■ HOW TO COMPLETE THIS TASK: Please report the number of lines in the entries below that contain "xent", with nothing added.

Source records
(** X11. [fprop] and [fprop_layer] agree, even when layer names repeat:
    the dictionary [fprop(x)] returns has an entry for the name of every
    layer, and the value under any key is the tensor [fprop_layer(x, key)]
    returns. *)
Theorem fprop_agrees_with_fprop_layer m σ x (d : odict tensor) :
  reachable rewire xent m σ →
  result (KerasModelWrapper_fprop rewire x σ) = Ok d →
  (∀ l, l ∈ layers m → is_Some (od_get (name l) d))
  ∧ ∀ key v, od_get key d = Some v →
             result (KerasModelWrapper_fprop_layer rewire x key σ) = Ok (Tensor v).
Proof.
  intros Hreach Hd. pose proof (reachable_inv _ _ _ _ Hreach) as Hinv.
  destruct σ as [s w]. cbn [fst] in Hinv.
  destruct (fprop_Ok_shape _ _ _ _ _ Hinv Hd) as (i & outs & Hi & Houts & ->).
  apply outputs_of_Forall2 in Houts.
  assert (Hvals : Forall2 (λ nm v, ∃ l o, get_layer m nm = Ok l ∧ output l = Ok o
                                          ∧ v = rewire i o x)
                          (map name (layers m)) (map (λ o, rewire i o x) outs)).
  { apply Forall2_fmap_r. eapply Forall2_impl; [exact Houts|].
    intros nm o (l & Hl & Ho). by exists l, o. }
  split.
  - intros l Hl. apply od_get_foldl_is_Some. right.
    rewrite fst_zip by (by rewrite (Forall2_length _ _ _ Hvals)).
    by apply (list_elem_of_fmap_2 name).
  - intros key v Hget.
    assert (∃ l o, get_layer m key = Ok l ∧ output l = Ok o ∧ v = rewire i o x)
      as (l & o & Hl & Ho & ->).
    { refine (od_get_foldl_inv
                (λ k v0, ∃ l o, get_layer m k = Ok l ∧ output l = Ok o
                                ∧ v0 = rewire i o x)
                _ [] _ _ key v Hget); [done|].
      intros k v' Hin. exact (elem_of_zip_Forall2 _ _ _ _ _ Hvals Hin). }
    by eapply fprop_layer_result.
Qed.

(** *** Memoisation is transparent *)

(** X12. Once [fprop_layer(x, L)] has returned [r], the same call returns
    [r] again after any further history -- served from the cache, with
    nothing built and nothing changed. *)
Theorem fprop_layer_repeatable x layer_name σ0 r σ1 σ2 :
  KerasModelWrapper_fprop_layer rewire x layer_name σ0 = (Ok r, σ1) →
  rtc (step rewire xent) σ1 σ2 →
  KerasModelWrapper_fprop_layer rewire x layer_name σ2 = (Ok r, σ2).
Proof.
  intros Hcall Hrtc.
  assert (∃ km, modelw_layer σ1.1 !! layer_name = Some km
                ∧ keras_call rewire km x = r) as (km & Hkm & Hr).
  { destruct σ0 as [s w]. rewrite fprop_layer_eq in Hcall.
    destruct (modelw_layer s !! layer_name) as [km|] eqn:Hc.
    - injection Hcall as <- <-. by exists km.
    - destruct (get_input_at _ 0) as [i|e]; [|done].
      destruct (get_layer _ layer_name) as [l|e]; [|done].
      destruct (output l) as [o|e]; [|done].
      injection Hcall as <- <-. eexists. proj_simpl.
      split; [apply lookup_insert_eq|done]. }
  apply (rtc_step_evolves rewire xent) in Hrtc as [(_ & _ & Hmono & _) _].
  pose proof (Hmono _ _ Hkm) as Hkm2.
  destruct σ2 as [s2 w2]. rewrite fprop_layer_eq. cbn [fst] in Hkm2.
  by rewrite Hkm2, Hr.
Qed.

■ EXERCISE OUTPUT: 3